=== Exercise inputs ===
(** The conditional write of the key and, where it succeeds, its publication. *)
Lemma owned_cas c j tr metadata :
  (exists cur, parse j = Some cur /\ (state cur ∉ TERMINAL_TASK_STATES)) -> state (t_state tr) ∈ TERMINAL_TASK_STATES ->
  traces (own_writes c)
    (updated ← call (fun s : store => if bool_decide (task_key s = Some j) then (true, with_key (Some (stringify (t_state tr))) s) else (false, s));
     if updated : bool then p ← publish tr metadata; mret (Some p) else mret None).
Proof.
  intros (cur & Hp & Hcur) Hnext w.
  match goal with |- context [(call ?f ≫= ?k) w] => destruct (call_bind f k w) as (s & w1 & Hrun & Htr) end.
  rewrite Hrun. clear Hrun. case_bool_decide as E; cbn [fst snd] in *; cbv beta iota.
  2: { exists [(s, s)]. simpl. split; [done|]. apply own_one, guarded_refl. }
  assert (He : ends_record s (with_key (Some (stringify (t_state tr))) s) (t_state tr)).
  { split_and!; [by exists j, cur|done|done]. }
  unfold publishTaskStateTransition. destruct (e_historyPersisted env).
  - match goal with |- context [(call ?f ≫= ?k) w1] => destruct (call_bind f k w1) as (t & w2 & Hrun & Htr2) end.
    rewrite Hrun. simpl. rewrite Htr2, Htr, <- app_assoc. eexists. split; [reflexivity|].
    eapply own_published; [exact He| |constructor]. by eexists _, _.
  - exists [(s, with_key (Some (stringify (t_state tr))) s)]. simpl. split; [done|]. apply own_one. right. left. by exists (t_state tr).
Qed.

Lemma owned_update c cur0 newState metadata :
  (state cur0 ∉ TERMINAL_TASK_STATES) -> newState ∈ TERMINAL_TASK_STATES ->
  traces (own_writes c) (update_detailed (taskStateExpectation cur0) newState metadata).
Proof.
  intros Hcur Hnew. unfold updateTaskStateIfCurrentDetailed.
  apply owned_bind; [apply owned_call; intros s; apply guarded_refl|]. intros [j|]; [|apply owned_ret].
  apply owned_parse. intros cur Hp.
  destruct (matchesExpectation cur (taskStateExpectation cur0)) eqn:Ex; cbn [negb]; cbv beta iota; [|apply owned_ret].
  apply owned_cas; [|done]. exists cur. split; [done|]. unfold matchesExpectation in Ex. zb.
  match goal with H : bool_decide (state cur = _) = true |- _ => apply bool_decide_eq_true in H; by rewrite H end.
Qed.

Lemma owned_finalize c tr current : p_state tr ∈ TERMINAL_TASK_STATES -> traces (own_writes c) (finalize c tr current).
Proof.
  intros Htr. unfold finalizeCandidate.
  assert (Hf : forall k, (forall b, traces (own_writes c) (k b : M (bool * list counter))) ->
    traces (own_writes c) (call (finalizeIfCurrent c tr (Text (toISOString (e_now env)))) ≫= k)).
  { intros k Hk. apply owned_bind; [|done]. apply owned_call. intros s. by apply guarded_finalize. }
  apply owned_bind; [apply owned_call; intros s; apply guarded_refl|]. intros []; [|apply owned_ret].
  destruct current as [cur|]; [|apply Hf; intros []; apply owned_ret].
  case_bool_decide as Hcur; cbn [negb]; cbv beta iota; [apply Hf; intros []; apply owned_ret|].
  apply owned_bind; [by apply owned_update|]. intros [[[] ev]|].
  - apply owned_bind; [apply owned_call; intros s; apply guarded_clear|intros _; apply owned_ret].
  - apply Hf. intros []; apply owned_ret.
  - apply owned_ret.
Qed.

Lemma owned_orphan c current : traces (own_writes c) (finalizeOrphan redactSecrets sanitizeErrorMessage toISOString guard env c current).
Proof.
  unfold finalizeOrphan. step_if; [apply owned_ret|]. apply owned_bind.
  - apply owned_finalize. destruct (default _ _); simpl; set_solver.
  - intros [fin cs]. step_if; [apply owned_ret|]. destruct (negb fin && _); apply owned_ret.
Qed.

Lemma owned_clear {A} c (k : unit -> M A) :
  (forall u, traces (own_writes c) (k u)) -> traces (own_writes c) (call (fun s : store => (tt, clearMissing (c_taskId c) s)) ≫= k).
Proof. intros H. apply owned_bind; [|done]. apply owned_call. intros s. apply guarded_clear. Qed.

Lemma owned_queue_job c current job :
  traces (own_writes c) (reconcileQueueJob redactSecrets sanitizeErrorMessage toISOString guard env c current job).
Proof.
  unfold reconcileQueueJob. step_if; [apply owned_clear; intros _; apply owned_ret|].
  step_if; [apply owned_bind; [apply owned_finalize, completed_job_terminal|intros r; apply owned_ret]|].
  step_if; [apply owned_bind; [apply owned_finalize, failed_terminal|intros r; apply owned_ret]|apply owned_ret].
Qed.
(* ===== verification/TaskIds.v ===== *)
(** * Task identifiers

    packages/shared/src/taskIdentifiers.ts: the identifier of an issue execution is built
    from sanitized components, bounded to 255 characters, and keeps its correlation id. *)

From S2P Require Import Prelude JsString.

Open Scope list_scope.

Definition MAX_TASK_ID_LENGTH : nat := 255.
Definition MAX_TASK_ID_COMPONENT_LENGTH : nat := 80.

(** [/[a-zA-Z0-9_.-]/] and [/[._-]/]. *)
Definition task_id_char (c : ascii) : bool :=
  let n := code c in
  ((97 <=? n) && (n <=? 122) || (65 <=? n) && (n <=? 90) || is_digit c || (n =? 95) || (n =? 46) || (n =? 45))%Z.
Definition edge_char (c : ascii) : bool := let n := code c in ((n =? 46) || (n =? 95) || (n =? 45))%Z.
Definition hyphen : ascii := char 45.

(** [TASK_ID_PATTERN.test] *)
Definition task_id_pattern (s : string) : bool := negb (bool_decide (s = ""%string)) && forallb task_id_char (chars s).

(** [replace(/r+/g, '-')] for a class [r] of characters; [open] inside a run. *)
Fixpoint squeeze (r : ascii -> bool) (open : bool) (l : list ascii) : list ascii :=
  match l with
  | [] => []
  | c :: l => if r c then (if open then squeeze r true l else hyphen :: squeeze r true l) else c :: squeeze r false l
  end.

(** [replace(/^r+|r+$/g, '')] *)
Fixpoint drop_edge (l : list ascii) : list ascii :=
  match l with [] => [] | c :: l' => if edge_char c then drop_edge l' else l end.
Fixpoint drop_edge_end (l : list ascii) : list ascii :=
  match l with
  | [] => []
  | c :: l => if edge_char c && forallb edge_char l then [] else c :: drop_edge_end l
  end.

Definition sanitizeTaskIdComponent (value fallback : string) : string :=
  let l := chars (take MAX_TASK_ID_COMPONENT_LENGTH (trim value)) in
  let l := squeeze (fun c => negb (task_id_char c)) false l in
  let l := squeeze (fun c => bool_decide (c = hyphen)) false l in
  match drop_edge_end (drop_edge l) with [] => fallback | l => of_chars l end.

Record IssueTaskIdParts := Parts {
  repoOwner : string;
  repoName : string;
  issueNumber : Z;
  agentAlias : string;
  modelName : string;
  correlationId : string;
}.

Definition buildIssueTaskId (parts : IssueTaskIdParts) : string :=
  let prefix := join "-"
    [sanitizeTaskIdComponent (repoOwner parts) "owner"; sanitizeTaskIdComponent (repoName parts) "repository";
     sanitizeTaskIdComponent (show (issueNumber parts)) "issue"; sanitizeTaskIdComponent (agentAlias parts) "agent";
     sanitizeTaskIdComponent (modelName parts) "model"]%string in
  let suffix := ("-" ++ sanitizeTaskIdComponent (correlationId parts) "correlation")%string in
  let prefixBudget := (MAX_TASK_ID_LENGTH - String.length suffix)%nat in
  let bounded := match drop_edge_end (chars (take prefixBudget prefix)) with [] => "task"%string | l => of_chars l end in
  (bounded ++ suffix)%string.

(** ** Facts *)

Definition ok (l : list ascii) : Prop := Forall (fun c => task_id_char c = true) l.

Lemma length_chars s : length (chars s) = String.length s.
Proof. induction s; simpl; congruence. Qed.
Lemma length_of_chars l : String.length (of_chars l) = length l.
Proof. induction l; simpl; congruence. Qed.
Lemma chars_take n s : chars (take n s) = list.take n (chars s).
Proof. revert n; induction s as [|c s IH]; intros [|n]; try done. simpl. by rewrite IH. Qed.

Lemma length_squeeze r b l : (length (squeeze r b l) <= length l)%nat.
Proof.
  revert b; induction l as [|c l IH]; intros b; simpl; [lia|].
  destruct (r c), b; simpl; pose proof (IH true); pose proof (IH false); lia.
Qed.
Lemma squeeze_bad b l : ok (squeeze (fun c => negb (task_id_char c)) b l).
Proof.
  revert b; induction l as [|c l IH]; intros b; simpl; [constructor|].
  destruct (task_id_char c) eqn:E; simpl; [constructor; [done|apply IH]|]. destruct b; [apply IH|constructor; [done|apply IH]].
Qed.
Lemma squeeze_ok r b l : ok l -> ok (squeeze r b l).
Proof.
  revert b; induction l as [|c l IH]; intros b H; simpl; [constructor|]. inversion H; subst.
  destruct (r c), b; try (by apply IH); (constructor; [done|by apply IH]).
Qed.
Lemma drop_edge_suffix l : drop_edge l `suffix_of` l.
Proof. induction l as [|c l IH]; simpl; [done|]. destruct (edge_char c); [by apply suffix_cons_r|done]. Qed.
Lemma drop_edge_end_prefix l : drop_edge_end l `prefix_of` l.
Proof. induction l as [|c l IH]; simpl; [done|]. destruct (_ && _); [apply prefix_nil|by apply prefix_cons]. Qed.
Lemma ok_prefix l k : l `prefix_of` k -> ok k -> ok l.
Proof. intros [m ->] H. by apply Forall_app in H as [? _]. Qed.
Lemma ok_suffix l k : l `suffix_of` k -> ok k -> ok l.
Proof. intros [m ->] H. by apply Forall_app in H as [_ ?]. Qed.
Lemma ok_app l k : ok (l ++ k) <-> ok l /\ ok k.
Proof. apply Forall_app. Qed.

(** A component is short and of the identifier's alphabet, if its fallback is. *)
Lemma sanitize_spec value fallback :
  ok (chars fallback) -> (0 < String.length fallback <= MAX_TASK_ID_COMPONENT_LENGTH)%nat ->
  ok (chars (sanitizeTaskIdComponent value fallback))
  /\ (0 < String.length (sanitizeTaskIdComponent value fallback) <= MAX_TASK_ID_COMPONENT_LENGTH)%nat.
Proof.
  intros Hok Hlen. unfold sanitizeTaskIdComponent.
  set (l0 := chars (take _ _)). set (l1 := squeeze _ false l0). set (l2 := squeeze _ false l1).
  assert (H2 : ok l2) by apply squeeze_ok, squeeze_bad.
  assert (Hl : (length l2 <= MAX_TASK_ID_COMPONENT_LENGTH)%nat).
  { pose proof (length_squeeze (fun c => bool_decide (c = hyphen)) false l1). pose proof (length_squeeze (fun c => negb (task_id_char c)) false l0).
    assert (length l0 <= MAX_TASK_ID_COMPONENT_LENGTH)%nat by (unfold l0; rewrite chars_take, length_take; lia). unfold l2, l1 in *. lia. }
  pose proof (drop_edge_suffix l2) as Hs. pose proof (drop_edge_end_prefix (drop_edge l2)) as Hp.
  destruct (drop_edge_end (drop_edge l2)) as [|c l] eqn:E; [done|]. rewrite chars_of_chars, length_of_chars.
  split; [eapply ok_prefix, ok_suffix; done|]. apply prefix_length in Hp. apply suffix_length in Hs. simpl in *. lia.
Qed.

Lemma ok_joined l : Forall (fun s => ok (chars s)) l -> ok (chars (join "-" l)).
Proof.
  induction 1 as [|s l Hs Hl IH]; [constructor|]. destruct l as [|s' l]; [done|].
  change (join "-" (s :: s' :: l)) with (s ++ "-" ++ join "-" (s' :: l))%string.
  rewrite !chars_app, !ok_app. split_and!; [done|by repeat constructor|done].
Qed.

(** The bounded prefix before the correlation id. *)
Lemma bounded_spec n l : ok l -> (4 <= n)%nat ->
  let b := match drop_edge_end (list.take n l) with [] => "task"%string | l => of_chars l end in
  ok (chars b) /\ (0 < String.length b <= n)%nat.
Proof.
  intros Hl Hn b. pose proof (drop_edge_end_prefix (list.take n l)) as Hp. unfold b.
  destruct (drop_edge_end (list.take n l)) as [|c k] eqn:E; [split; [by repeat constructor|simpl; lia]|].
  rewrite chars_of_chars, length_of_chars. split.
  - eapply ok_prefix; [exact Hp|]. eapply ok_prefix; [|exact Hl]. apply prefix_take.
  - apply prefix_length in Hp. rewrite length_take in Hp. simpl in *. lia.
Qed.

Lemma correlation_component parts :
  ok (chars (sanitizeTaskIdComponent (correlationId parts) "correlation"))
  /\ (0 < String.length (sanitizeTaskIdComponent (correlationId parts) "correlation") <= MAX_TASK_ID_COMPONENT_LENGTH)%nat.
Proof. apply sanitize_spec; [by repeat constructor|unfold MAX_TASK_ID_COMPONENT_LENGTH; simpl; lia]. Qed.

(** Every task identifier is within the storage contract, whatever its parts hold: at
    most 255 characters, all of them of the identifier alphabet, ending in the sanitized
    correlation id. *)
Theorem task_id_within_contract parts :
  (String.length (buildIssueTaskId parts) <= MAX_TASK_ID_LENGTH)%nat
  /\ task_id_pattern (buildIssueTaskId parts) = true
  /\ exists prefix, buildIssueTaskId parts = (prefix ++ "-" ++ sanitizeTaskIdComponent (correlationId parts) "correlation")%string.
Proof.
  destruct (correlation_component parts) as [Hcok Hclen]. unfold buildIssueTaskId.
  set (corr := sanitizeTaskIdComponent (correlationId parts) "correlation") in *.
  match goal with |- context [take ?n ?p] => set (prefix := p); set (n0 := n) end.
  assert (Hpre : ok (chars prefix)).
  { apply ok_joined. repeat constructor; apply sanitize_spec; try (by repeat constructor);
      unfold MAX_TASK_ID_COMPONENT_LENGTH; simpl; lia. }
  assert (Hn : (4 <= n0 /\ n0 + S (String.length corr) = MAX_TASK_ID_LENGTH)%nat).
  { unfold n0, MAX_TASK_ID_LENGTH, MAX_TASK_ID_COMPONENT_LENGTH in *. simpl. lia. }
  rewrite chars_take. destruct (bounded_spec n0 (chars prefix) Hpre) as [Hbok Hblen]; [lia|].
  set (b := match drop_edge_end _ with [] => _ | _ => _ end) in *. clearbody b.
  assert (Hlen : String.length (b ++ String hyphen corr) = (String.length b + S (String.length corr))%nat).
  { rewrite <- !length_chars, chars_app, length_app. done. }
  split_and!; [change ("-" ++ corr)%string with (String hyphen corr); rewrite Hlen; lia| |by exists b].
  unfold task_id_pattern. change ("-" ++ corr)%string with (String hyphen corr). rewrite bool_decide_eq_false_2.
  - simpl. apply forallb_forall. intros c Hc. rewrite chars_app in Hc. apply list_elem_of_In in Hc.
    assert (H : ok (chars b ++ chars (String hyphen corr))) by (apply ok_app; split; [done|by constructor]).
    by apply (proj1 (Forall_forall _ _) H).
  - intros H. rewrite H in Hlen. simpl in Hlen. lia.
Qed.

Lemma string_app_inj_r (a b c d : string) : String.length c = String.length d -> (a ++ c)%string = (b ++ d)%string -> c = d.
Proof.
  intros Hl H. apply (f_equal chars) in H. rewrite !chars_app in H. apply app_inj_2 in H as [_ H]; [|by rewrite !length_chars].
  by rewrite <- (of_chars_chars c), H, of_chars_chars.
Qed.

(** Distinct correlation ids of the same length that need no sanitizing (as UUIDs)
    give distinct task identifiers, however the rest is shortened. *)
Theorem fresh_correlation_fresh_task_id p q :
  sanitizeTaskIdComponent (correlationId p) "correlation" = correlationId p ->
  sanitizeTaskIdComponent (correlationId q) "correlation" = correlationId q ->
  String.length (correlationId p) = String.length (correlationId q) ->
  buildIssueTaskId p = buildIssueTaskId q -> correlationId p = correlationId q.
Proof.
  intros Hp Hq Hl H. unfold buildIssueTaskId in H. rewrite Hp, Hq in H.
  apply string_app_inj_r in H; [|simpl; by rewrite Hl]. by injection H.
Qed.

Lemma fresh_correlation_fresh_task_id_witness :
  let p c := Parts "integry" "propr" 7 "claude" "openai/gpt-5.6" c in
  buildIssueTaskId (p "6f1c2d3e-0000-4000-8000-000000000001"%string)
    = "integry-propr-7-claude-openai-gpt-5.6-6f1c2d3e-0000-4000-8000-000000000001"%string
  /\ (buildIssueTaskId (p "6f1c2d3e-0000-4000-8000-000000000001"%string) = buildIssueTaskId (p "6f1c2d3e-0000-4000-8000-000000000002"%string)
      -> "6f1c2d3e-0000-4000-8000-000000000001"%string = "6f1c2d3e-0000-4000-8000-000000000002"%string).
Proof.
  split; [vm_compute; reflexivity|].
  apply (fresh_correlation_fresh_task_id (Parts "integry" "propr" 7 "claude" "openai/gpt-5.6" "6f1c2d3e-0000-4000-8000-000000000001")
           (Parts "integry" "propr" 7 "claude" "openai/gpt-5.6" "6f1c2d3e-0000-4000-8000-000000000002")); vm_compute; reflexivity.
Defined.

=== Your instructions ===
Copy every line of the listing containing the string "repeat".

=== Task solution ===
  rewrite !chars_app, !ok_app. split_and!; [done|by repeat constructor|done].
  destruct (drop_edge_end (list.take n l)) as [|c k] eqn:E; [split; [by repeat constructor|simpl; lia]|].
Proof. apply sanitize_spec; [by repeat constructor|unfold MAX_TASK_ID_COMPONENT_LENGTH; simpl; lia]. Qed.
  { apply ok_joined. repeat constructor; apply sanitize_spec; try (by repeat constructor);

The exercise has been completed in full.